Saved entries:
BEGIN

(* ===== verification/Typed.v ===== *)
(** Types across the boundaries: whatever bytes arrive - a frame, a Redis
    hash, a request body - the Go value that decoding stores lies in the range
    of its type.  The class [JsonTyped] is the type soundness of a codec, and
    the host, the guest, the queue and the API are clients of it. *)
From S2P Require Import Prelude GoInt Utf8 JsonText Json Codec Agent Langs Jobs Config Redis Queue Worker Api Wire.

(** Decoding into a well-typed variable leaves it well typed. *)
Class JsonTyped (A : Type) `{JsonCodecOk A} := {
  typed_zero : j_wf j_zero;
  typed_dec : forall cur v a, j_wf cur -> j_dec cur v = Some a -> j_wf a
}.

Lemma unmarshal_typed `{JsonTyped A} b (a : A) : unmarshal b = Ok a -> j_wf a.
Proof.
  unfold unmarshal. destruct (parse b) as [v|]; [|done].
  destruct (j_dec j_zero v) as [x|] eqn:E; intros [= <-].
  eapply typed_dec; [apply typed_zero|done].
Qed.

(** ** Basic types *)

#[export] Instance string_typed : JsonTyped string.
Proof. by split. Qed.
#[export] Instance bool_typed : JsonTyped bool.
Proof. by split. Qed.

#[export] Instance int_typed : JsonTyped Z.
Proof.
  split; [cbn; unfold int64, min_int64, max_int64; lia|].
  intros cur v a Hc. cbn -[atoi]. destruct v; intros Hd; simplify_eq; [done|].
  destruct (atoi _) eqn:E; simplify_eq. by eapply atoi_range.
Qed.

Lemma dec_elems_typed `{JsonTyped A} l : forall (prev out : list A),
  Forall j_wf prev -> dec_elems prev l = Some out -> Forall j_wf out.
Proof.
  induction l as [|v l IH]; intros prev out Hp; cbn [dec_elems]; [by intros [= <-]|].
  intros (a & Ha & (rest & Hr & [= <-])%bind_Some)%bind_Some. constructor.
  - eapply typed_dec; [|done]. destruct Hp; [apply typed_zero|by cbn].
  - eapply IH; [|done]. by destruct Hp.
Qed.

#[export] Instance slice_typed `{JsonTyped A} : JsonTyped (slice A).
Proof.
  split; [constructor|]. intros cur v a Hc. cbn. destruct v; intros Hd; simplify_eq; [constructor|].
  destruct (dec_elems _ _) as [l0|] eqn:E; [|done]. assert (a = Some l0) as -> by by cbn in Hd; simplify_eq.
  exact (dec_elems_typed _ _ _ Hc E).
Qed.

(** ** Structs *)

(** A field keeps a property of the struct. *)
Definition keeps {A} (P : A -> Prop) (f : field A) : Prop :=
  forall cur v a, P cur -> f_dec f cur v = Some a -> P a.

Lemma keeps_mk {A} `{JsonTyped T} (P : A -> Prop) name get set :
  (forall a, P a -> j_wf (get a)) -> (forall t a, j_wf t -> P a -> P (set t a)) ->
  keeps P (mk_field name get set).
Proof.
  intros Hg Hs cur v a Hc. cbn. destruct (j_dec (get cur) v) eqn:E; [|done]. intros [= <-].
  apply Hs; [|done]. eapply typed_dec; [by apply Hg|done].
Qed.

Lemma keeps_omitempty {A} (P : A -> Prop) p f : keeps P f -> keeps P (omitempty p f).
Proof. done. Qed.

Lemma find_field_in {A} (fs : list (field A)) k f : find_field fs k = Some f -> In f fs.
Proof.
  unfold find_field. destruct (List.find _ fs) eqn:E; intros Hf; simplify_eq;
    by eapply List.find_some.
Qed.

Lemma struct_typed {A} strict (fs : list (field A)) (P : A -> Prop) cur v a :
  Forall (keeps P) fs -> P cur -> struct_dec strict fs cur v = Some a -> P a.
Proof.
  intros Hfs. destruct v as [| | | | |l]; cbn; intros Hc Hd; simplify_eq; [done|].
  revert cur Hc Hd. induction l as [|[k v] l IH]; intros cur Hc; cbn; [by intros [= <-]|].
  destruct (find_field fs k) as [f|] eqn:Ef; [|destruct strict; [done|by apply IH]].
  destruct (f_dec f cur v) eqn:Ed; [|done]. apply IH.
  rewrite Forall_forall in Hfs. eapply Hfs; [|done|done].
  by apply find_field_in, list_elem_of_In in Ef.
Qed.

Ltac struct_typed_fields :=
  repeat (constructor; [try apply keeps_omitempty; apply keeps_mk; intros;
    first [apply strings_wf | cbn in *; tauto]|]); constructor.

#[export] Instance ExecRequest_typed : JsonTyped ExecRequest.
Proof.
  split; [cbn; unfold Agent.request_wf, int64, min_int64, max_int64; cbn; lia|].
  intros cur v a. apply struct_typed. cbn. unfold Agent.request_wf. struct_typed_fields.
Qed.

#[export] Instance CaseResult_typed : JsonTyped CaseResult.
Proof.
  split; [cbn; unfold case_wf, int64, min_int64, max_int64; cbn; lia|].
  intros cur v a. apply struct_typed. cbn. unfold case_wf. struct_typed_fields.
Qed.

#[export] Instance ExecResponse_typed : JsonTyped ExecResponse.
Proof.
  split; [constructor|].
  intros cur v a. apply struct_typed. cbn. unfold response_wf. struct_typed_fields.
Qed.

#[export] Instance execRequest_typed : JsonTyped execRequest.t.
Proof.
  split; [cbn; unfold request_wf, int64, min_int64, max_int64; cbn; lia|].
  intros cur v a. apply struct_typed. cbn. unfold request_wf. struct_typed_fields.
Qed.

(** ** The boundaries *)

(** A job in the types of its fields. *)
Definition job_typed (j : Job.t) : Prop :=
  int64 (Job.TimeLimitMs j) /\ int64 (Job.MemoryLimitMb j) /\ Forall case_wf (elems (Job.Results j)).

Lemma io_bind_ok {A B} (m : io A) (f : A -> io B) (P : B -> Prop) :
  (forall a c c' b, f a c = (c', Ok b) -> P b) -> forall c c' b, (m ≫= f) c = (c', Ok b) -> P b.
Proof. intros Hf c c' b (c1 & a & _ & Ha)%bind_ok. by eapply Hf. Qed.

Lemma lift_typed `{JsonTyped A} b (c c' : conn) (a : A) : lift (unmarshal b) c = (c', Ok a) -> j_wf a.
Proof. unfold lift. intros [= _ Hu]. by eapply unmarshal_typed. Qed.

Lemma exchange_typed req c c' resp : Exchange req c = (c', Ok resp) -> response_wf resp.
Proof.
  revert c c' resp. unfold Exchange. apply io_bind_ok. intros _.
  destruct (MaxFrameBytes <? _); [done|].
  do 2 (apply io_bind_ok; intros _). apply io_bind_ok. intros hdr.
  destruct (_ || _); [done|]. apply io_bind_ok. intros buf c c' resp Hr%ctx_ok.
  exact (lift_typed _ _ _ _ Hr).
Qed.

Lemma readFrame_typed c c' req : readFrame c = (c', Ok req) -> Agent.request_wf req.
Proof.
  revert c c' req. unfold readFrame. apply io_bind_ok. intros hdr.
  destruct (_ || _); [done|]. apply io_bind_ok. intros buf c c' req Hr.
  exact (lift_typed _ _ _ _ Hr).
Qed.

Lemma parse_opt_typed {A} (P : A -> Prop) zero parse pre id s a :
  P zero -> (forall b x, parse b = Ok x -> P x) -> parse_opt zero parse pre id s = Ok a -> P a.
Proof.
  intros Hz Hp. unfold parse_opt. destruct (String.eqb s ""); [by intros [= <-]|].
  destruct (parse (to_bytes s)) eqn:E; intros [= <-]. by eapply Hp.
Qed.

Lemma int64_0 : int64 0.
Proof. unfold int64, min_int64, max_int64. lia. Qed.

Lemma decode_job_typed id m j : decode_job id m = Ok j -> job_typed j.
Proof.
  intros (_ & Hr & Ht & Hm & _)%decode_job_inv. split_and!.
  - by eapply (parse_opt_typed int64); [apply int64_0|apply atoi_range|].
  - by eapply (parse_opt_typed int64); [apply int64_0|apply atoi_range|].
  - refine (parse_opt_typed (fun rs : slice CaseResult => Forall case_wf (elems rs)) None unmarshal
      _ _ _ _ _ _ Hr); [constructor|]. intros b x Hx. exact (unmarshal_typed b x Hx).
Qed.

Lemma decode_request_typed limit b req : decode_request limit b = Ok req -> request_wf req.
Proof.
  unfold decode_request, mbind, result_bind. destruct (decode_stream limit b) as [v|]; [|done].
  destruct (j_dec j_zero v) as [x|] eqn:E; intros [= <-].
  exact (typed_dec _ _ _ typed_zero E).
Qed.

Lemma new_job_typed id req : request_wf req -> job_typed (new_job id req).
Proof. intros [Ht Hm]. split_and!; [done|done|constructor]. Qed.

(** Every job of a represented store is typed. *)
Lemma represents_typed ks st id j : represents ks st -> jobs st !! id = Some j -> job_typed j.
Proof.
  intros Hr Hj. pose proof (rep_job _ _ Hr id) as Hd. rewrite Hj in Hd.
  destruct Hd as (m & _ & _ & Hd). by eapply decode_job_typed.
Qed.

Lemma pickPositive_typed v f : int64 v -> int64 f -> int64 (pickPositive v f).
Proof. intros. unfold pickPositive. by destruct (0 <? v). Qed.

(** What the worker sends for a job it loaded. *)
Lemma build_request_typed cfg lang job :
  config_wf cfg -> job_typed job -> Agent.request_wf (build_request cfg lang job).
Proof.
  intros Hc (Ht & Hm & _). destruct (cfg_range _ Hc) as (_ & _ & _ & _ & _ & _ & Ho & Hd).
  split_and!; cbn [TimeLimitMs MemoryLimitMb OutputLimitBytes build_request]; [..|done].
  - apply pickPositive_typed; [done|]. apply wrap64_range.
  - by apply pickPositive_typed.
Qed.
(* ===== verification/Pool.v ===== *)
(** pool/pool.go and the three strategies of pool/prewarmed_lang.go,
    pool/prewarmed_generic.go and pool/ondemand_spare.go, as one transition
    system: refill goroutines, callers of Acquire and the closer share the
    channels, the boot semaphore, the context and the wait group, and take
    their steps in any order. *)
From S2P Require Import Prelude GoInt Utf8 JsonText Json Codec Langs Config.

(** * Strategies *)

(** What distinguishes the strategies: the channels the constructor makes, the
    one [Acquire] uses for a language, their buffer size (also the number of
    refills started for each), whether an empty channel makes [Acquire] boot a
    VM itself, and the slots of the boot semaphore. *)
Record strategy := {
  keys : list string;
  slot : string -> result string;
  capacity : nat;
  on_demand : bool;
  boots : nat
}.

(** [func newBootSemaphore(n int)] *)
Definition newBootSemaphore (n : Z) : nat := Z.to_nat (if n <? 1 then 1 else n).

Definition language_ids (reg : Registry) : list string := Language.ID <$> All reg.

Definition newPrewarmedPerLang (cfg : Config) (reg : Registry) : strategy := {|
  keys := language_ids reg;
  slot id := if decide (id ∈ language_ids reg) then Ok id
             else Err (ENew ("no pool for language " +:+ fmt_q id));
  capacity := Z.to_nat (PoolSize cfg);
  on_demand := false;
  boots := newBootSemaphore (BootConcurrency cfg) |}.

Definition newPrewarmedGeneric (cfg : Config) : strategy := {|
  keys := [""];
  slot _ := Ok "";
  capacity := Z.to_nat (PoolSize cfg);
  on_demand := false;
  boots := newBootSemaphore (BootConcurrency cfg) |}.

Definition newOnDemandSpare (cfg : Config) (reg : Registry) : strategy := {|
  keys := language_ids reg;
  slot id := match Get reg id with
             | Some _ => Ok id
             | None => Err (ENew ("unknown language " +:+ fmt_q id))
             end;
  capacity := 1;
  on_demand := true;
  boots := newBootSemaphore (BootConcurrency cfg) |}.

(** [func New(cfg, drv, reg)] *)
Definition New (cfg : Config) (reg : Registry) : result strategy :=
  if String.eqb (Strategy cfg) PoolPrewarmedPerLang then Ok (newPrewarmedPerLang cfg reg)
  else if String.eqb (Strategy cfg) PoolOnDemandSpare then Ok (newOnDemandSpare cfg reg)
  else if String.eqb (Strategy cfg) PoolPrewarmedGeneric then Ok (newPrewarmedGeneric cfg)
  else Err (ENew ("unknown pool strategy " +:+ fmt_q (Strategy cfg))).

(** * The shared state *)

(** VMs are numbered in the order they boot; [alive] are those not killed.  The
    sync.WaitGroup is its two halves, the counter [wg] and the number of
    [waiters]; [panicked] records a send on a closed channel, [crashed] a panic
    of the WaitGroup.  (A Go panic ends the process; nothing is proved of what
    would follow, and the steps go on only because no step looks.) *)
Record shared := {
  chans : gmap string (list nat);
  shut : gset string;
  sem : nat;
  cancelled : bool;
  closed : bool;
  wg : nat;
  waiters : nat;
  alive : gset nat;
  fresh : nat;
  panicked : bool;
  crashed : bool
}.
Lemma follows_image image agentBin outPath sizeMB tmp (s : W * list event) :
  let cid := cid_after tmp image s.1 in
  follows_at log (withImage image agentBin outPath sizeMB tmp) s (fun ok tr =>
    and_then (attempt (BRun (docker_create tmp image)))
      match cid with
      | Ok b => container_course tmp agentBin outPath sizeMB (of_bytes b) | Err _ => outcome false end ok tr /\
    (container_lost tmp image s.1 -> ok = false /\ tr = [BRun (docker_create tmp image) true])).
Proof.
  intros cid s2 r2. unfold withImage, mbind at 1, M_bind at 1, ctx at 1, act at 1, container_lost, cid_after.
  subst cid. unfold cid_after. cbn [run traced read_file].
  destruct (run (docker_create tmp image) s.1) as [w [e|]]; cbn [fst snd wrap_err].
  - intros [= <- <-]. eexists. split; [done|]. split; [by left|]. by intros [? _].
  - unfold mbind, M_bind, lift. cbn [fst]. destruct (read_file _ w) as [b|e].
    + intros (tr & Hs & HQ)%follows_container. cbn in Hs. eexists. rewrite Hs, <- app_assoc.
      split; [done|]. split; [|by intros [_ ?]]. right. by eexists [_], tr.
    + intros [= <- <-]. eexists. split; [done|]. split; [|done]. right. eexists [_], [].
      by rewrite app_nil_r.
Qed.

END

**WORK TO COMPLETE**
Within the data above, the lines from the one with "match cid with" to the one with "intros cid s2" must be repeated exactly; no other line belongs in the answer.

**ANSWER SECTION**
      match cid with
      | Ok b => container_course tmp agentBin outPath sizeMB (of_bytes b) | Err _ => outcome false end ok tr /\
    (container_lost tmp image s.1 -> ok = false /\ tr = [BRun (docker_create tmp image) true])).
Proof.
  intros cid s2 r2. unfold withImage, mbind at 1, M_bind at 1, ctx at 1, act at 1, container_lost, cid_after.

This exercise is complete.